There should now be a link at the bottom of your RSS feed.
I’m going to give this a try, it sounds easy enough, though it’s a bit of a bait-and-switch tactic.
Mike Reeves-McMillan says
Nope, the XML didn’t come through, but you can probably figure out what to put where. “Text” is the text for your link and “link” is the URL.
EnterDaBlogger says
Awesome post, definitely hit home. I’m thinking about partnering up with Elliot to start that hemorrhoid blog to increase subscriptions but none the less, keep the info flowing. Peace!
Yemoonyah says
@Mike thanks a lot for answering my question, I appreciate it!
I will try this.
cleaning business Ev says
I agree with Tony Lawrence’s comments. I even removed my RSS feed on one of my sites and noticed no difference in traffic or conversions. I think very few people use RSS readers but bloggers do and seem to worship the whole idea.
REW Ryland says
Thanks for this Glen, interesting subject material and perspective. “…go out and do it” — these could be the most valuable five words in the post!
Dainis Graveris says
Very useful guide – I have been heard about this technique, just wasn’t aware how powerful it really is – thankS!!!
Jordy says
Man I wish I had found this blog a long time ago. For three days I have been dropping by and every post is full of amazing tipos and how to information.

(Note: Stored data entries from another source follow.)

(* ===== verification/RosterReads.v ===== *)
(** * roster/roster.c: what a roster says, whoever tells it

    What a roster holds of one incarnation, without its tables: the add and
    the removals, each with who wrote it. An admission adds to it or leaves
    it; a reading goes up as it grows and does not depend on its order. *)

From stdpp Require Import sets.
From S2P Require Import Prelude Bytes Hop Revocation Chain Roster.

(** ** Views *)

(** The add, its sequence, writer and act; and the removals. *)
Definition view : Type := option (Z * fzn_roster_writer * bytes) * list (fzn_roster_writer * bytes).

(** The writer of a remover, and its act. *)
Definition removal_in (ws : list fzn_roster_writer) (p : nat * bytes) : option (fzn_roster_writer * bytes) :=
  (fun w => (w, snd p)) <$> ws !! fst p.

Definition view_in (ws : list fzn_roster_writer) (e : fzn_roster_entry) : view :=
  (if re_added e then (fun w => (re_add_seq e, w, re_add_act e)) <$> ws !! re_add_writer e else None,
   omap (removal_in ws) (re_removers e)).

Definition view_of (r : fzn_roster) (subject incarnation : bytes) : view :=
  match find r subject incarnation ≫= fun i => ro_entries r !! i with
  | Some e => view_in (ro_writers r) e
  | None => (None, [])
  end.

Fixpoint view_loop (revocations : option fzn_revocation_store) (removals : list (fzn_roster_writer * bytes)) (keys : list bytes)
    : option (list bytes) :=
  match removals with
  | [] => Some keys
  | (w, act) :: removals =>
    if negb (counts w act revocations) then view_loop revocations removals keys
    else if rw_hop_count w =? 0 then None
    else if existsb (memeq (rw_key w)) keys then view_loop revocations removals keys
    else view_loop revocations removals (keys ++ [rw_key w])
  end.

Definition judge_view (v : view) (revocations : option fzn_revocation_store) (k : Z) : fzn_roster_state_t :=
  let k := if k =? 0 then FZN_ROSTER_K_DEFAULT else k in
  match view_loop revocations (snd v) [] with
  | None => FZN_ROSTER_RETIRED
  | Some keys =>
    if zlen keys >=? k then FZN_ROSTER_RETIRED
    else if zlen keys >? 0 then FZN_ROSTER_SUSPENDED
    else if match fst v with Some (_, w, act) => counts w act revocations | None => false end then FZN_ROSTER_ACTIVE
    else FZN_ROSTER_ABSENT
  end.

Lemma loop_is_view r revocations rem : forall keys,
  judge_loop r revocations rem keys = view_loop revocations (snd (view_in (ro_writers r) (mk_rentry [] [] false 0 0 rem []))) keys.
Proof.
  induction rem as [|[i act] rem IH]; intros keys; [done|]. cbn [judge_loop view_in snd omap list_omap re_removers]. unfold removal_in at 1. cbn [fst snd].
  destruct (ro_writers r !! i) as [w|]; cbn [fmap option_fmap option_map view_loop]; rewrite !IH; done.
Qed.

Lemma judge_is_view r e revocations k : judge r e revocations k = judge_view (view_in (ro_writers r) e) revocations k.
Proof.
  unfold judge, judge_view. rewrite loop_is_view. cbn [view_in snd fst re_removers]. destruct (view_loop _ _ _); [|done].
  destruct (_ >=? _); [done|]. destruct (_ >? _); [done|]. destruct (re_added e); [|done]. cbn [andb].
  by destruct (ro_writers r !! re_add_writer e).
Qed.

Lemma state_is_view r subject incarnation revocations k : 0 <= k ->
  fzn_roster_state r subject incarnation revocations k = judge_view (view_of r subject incarnation) revocations k.
Proof.
  intros Hk. unfold fzn_roster_state, view_of. destruct (_ ≫= _) as [e|]; [apply judge_is_view|].
  unfold judge_view. cbn [fst snd view_loop]. change (zlen []) with 0. rewrite Z.geb_leb.
  destruct (Z.eqb_spec k 0); [done|]. by destruct (Z.leb_spec k 0); [lia|].
Qed.

(** ** A reading *)

Section Reading.
Context (revocations : option fzn_revocation_store).

Definition counting (x : fzn_roster_writer * bytes) : Prop := counts (fst x) (snd x) revocations = true.

(** A root's removal that counts, or else the distinct keys of those that do. *)
Lemma view_loop_spec rem : forall keys, NoDup keys ->
  match view_loop revocations rem keys with
  | None => exists x, x ∈ rem /\ counting x /\ rw_hop_count (fst x) = 0
  | Some keys' => NoDup keys' /\ (forall x, x ∈ rem -> counting x -> rw_hop_count (fst x) <> 0) /\
      forall key, key ∈ keys' <-> key ∈ keys \/ exists x, x ∈ rem /\ counting x /\ rw_key (fst x) = key
  end.
Proof.
  induction rem as [|[w act] rem IH]; intros keys Hk; cbn [view_loop].
  { split_and!; [done|by intros x ?%elem_of_nil|]. intros key. split; [by left|]. by intros [?|(x & ?%elem_of_nil & _)]. }
  destruct (counts w act revocations) eqn:Ec; cbn [negb].
  2:{ specialize (IH keys Hk). assert (forall x, x ∈ (w, act) :: rem /\ counting x <-> x ∈ rem /\ counting x) as Hx.
      { intros x. rewrite elem_of_cons. unfold counting. split; [intros [[-> |] ?]; [cbn in *; congruence|done]|tauto]. }
      destruct (view_loop revocations rem keys).
      - destruct IH as (H1 & H2 & H3). split_and!; [done|intros x H4 H5; apply H2; [by apply Hx|done]|]. intros key. rewrite H3.
        split; (intros [|(x & H4 & H5 & H6)]; [by left|right; exists x]); (split_and!; [by apply (Hx x)|done|done]).
      - destruct IH as (x & H1 & H2 & H3). exists x. split_and!; [by apply Hx|done|done]. }
  destruct (Z.eqb_spec (rw_hop_count w) 0) as [Hz|Hz]; [exists (w, act); split_and!; [left|done|done]|].
  assert (forall keys', NoDup keys' -> (forall key, key ∈ keys' <-> key ∈ keys \/ key = rw_key w) ->
    match view_loop revocations rem keys' with
    | None => exists x, x ∈ (w, act) :: rem /\ counting x /\ rw_hop_count (fst x) = 0
    | Some keys' => NoDup keys' /\ (forall x, x ∈ (w, act) :: rem -> counting x -> rw_hop_count (fst x) <> 0) /\
        forall key, key ∈ keys' <-> key ∈ keys \/ exists x, x ∈ (w, act) :: rem /\ counting x /\ rw_key (fst x) = key
    end) as Hcase.
  { intros keys' Hnd Hin. specialize (IH keys' Hnd). destruct (view_loop revocations rem keys').
    - destruct IH as (H1 & H2 & H3). split_and!; [done| |].
      + intros x [-> |H4]%elem_of_cons H5; [done|by apply H2].
      + intros key. rewrite H3, Hin. split.
        * intros [[?| ->]|(x & H4 & H5 & H6)]; [by left|right; exists (w, act); split_and!; [left|done|done]|].
          right. exists x. by rewrite elem_of_cons; auto.
        * intros [?|(x & [-> |H4]%elem_of_cons & H5 & H6)]; [by left; left|left; right; done|right; by exists x].
    - destruct IH as (x & H1 & H2 & H3). exists x. rewrite elem_of_cons. auto. }
  destruct (existsb (memeq (rw_key w)) keys) eqn:Ex; apply Hcase.
  - done.
  - intros key. split; [by left|]. intros [?| ->]; [done|]. apply existsb_exists in Ex as (y & Hy & <-%memeq_true). by apply list_elem_of_In.
  - apply list.NoDup_app. split_and!; [done| |apply list.NoDup_singleton]. intros y Hy ->%list_elem_of_singleton.
    assert (existsb (memeq (rw_key w)) keys = true); [|congruence]. apply existsb_exists. exists (rw_key w). rewrite memeq_refl. by apply list_elem_of_In in Hy.
  - intros key. by rewrite elem_of_app, list_elem_of_singleton.
Qed.
End Reading.
(** ** Termination of the splitter on every buffer *)

Lemma unquote_loop_total (fuel : nat) :
  ∀ buf p w,
    p ≤ length buf →
    length buf + 1 ≤ fuel + p →
    ∃ buf' p' w',
      unquote_loop fuel buf p w = Some (buf', p', w') ∧
      length buf' = length buf ∧ p ≤ p' ∧ p' ≤ length buf.
Proof.
  induction fuel as [|fuel IH]; intros buf p w Hp Hfuel; [lia|].
  simpl. destruct (Ascii.eqb (rd buf p) DQUOTE) eqn:Hq.
  - assert (p < length buf) as Hlt.
    { apply rd_nonzero_lt. apply Ascii.eqb_eq in Hq. rewrite Hq.
      discriminate. }
    destruct (Ascii.eqb (rd buf (p + 1)) DQUOTE) eqn:Hq'.
    + assert (p + 1 < length buf) as Hlt'.
      { apply rd_nonzero_lt. apply Ascii.eqb_eq in Hq'. rewrite Hq'.
        discriminate. }
      destruct (IH (wr buf w DQUOTE) (p + 2) (w + 1))
        as (buf' & p' & w' & -> & Hlen & Hp1 & Hp2);
        try (rewrite length_wr; lia).
      exists buf', p', w'. rewrite length_wr in Hlen, Hp2.
      split; [reflexivity|]. split; [assumption | lia].
    + exists buf, (p + 1), w. split; [reflexivity|]. split; [reflexivity | lia].
  - destruct (Ascii.eqb (rd buf p) NUL) eqn:Hn.
    + exists buf, p, w. split; [reflexivity|]. split; [reflexivity | lia].
    + assert (p < length buf) as Hlt.
      { apply rd_nonzero_lt. apply Ascii.eqb_neq, Hn. }
      destruct (IH (wr buf w (rd buf p)) (p + 1) (w + 1))
        as (buf' & p' & w' & -> & Hlen & Hp1 & Hp2);
        try (rewrite length_wr; lia).
      exists buf', p', w'. rewrite length_wr in Hlen, Hp2.
      split; [reflexivity|]. split; [assumption | lia].
Qed.

Lemma skip_to_delim_total (d : ascii) (buf : list ascii) (fuel : nat) :
  ∀ p,
    p ≤ length buf →
    length buf + 1 ≤ fuel + p →
    ∃ p',
      skip_to_delim fuel buf d p = Some p' ∧ p ≤ p' ∧ p' ≤ length buf ∧
      (rd buf p' = NUL ∨ rd buf p' = d).
Proof.
  induction fuel as [|fuel IH]; intros p Hp Hfuel; [lia|].
  simpl. destruct (Ascii.eqb (rd buf p) NUL) eqn:Hn; simpl.
  - exists p. apply Ascii.eqb_eq in Hn. repeat split; auto.
  - assert (p < length buf) as Hlt.
    { apply rd_nonzero_lt. apply Ascii.eqb_neq, Hn. }
    destruct (Ascii.eqb (rd buf p) d) eqn:Hd; simpl.
    + exists p. apply Ascii.eqb_eq in Hd. repeat split; auto.
    + destruct (IH (p + 1)) as (p' & -> & Hp1 & Hp2 & Hstop); try lia.
      exists p'. repeat split; first [assumption | lia].
Qed.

I already use open office to write with but I do not use Photoshop.
I use Gimp. Is it possible to create an ebook cover with gimp?
I need something that is free.
Tony Lawrence says
@cleaning business Ev :
I think you misunderstood my comments. You definitely SHOULD offer RSS. I merely observed that a sudden jump in RSS readers from a bribe isn’t necessarily meaningful by itself.
The President says
Excellent “how to” on this topic, thank you. This definitely comes up in my line of work. Keep up the great articles (and keep em practical!)
Green Marketer says
I agree with Michael — Google has been one of my top sources of blog subscribers.
ravi says
There sure are really some weird people looking for weird “how to” out there. This is an ingenious way to search for what people are looking for. I’ve never thought of going to wikihow to look for this kind of information
Sourish Nath says
Hey ,
Nice article. It would be of great help to bloggers. I haev been using keyword research tool but hardlly applying in my posts . This article is an eye opener.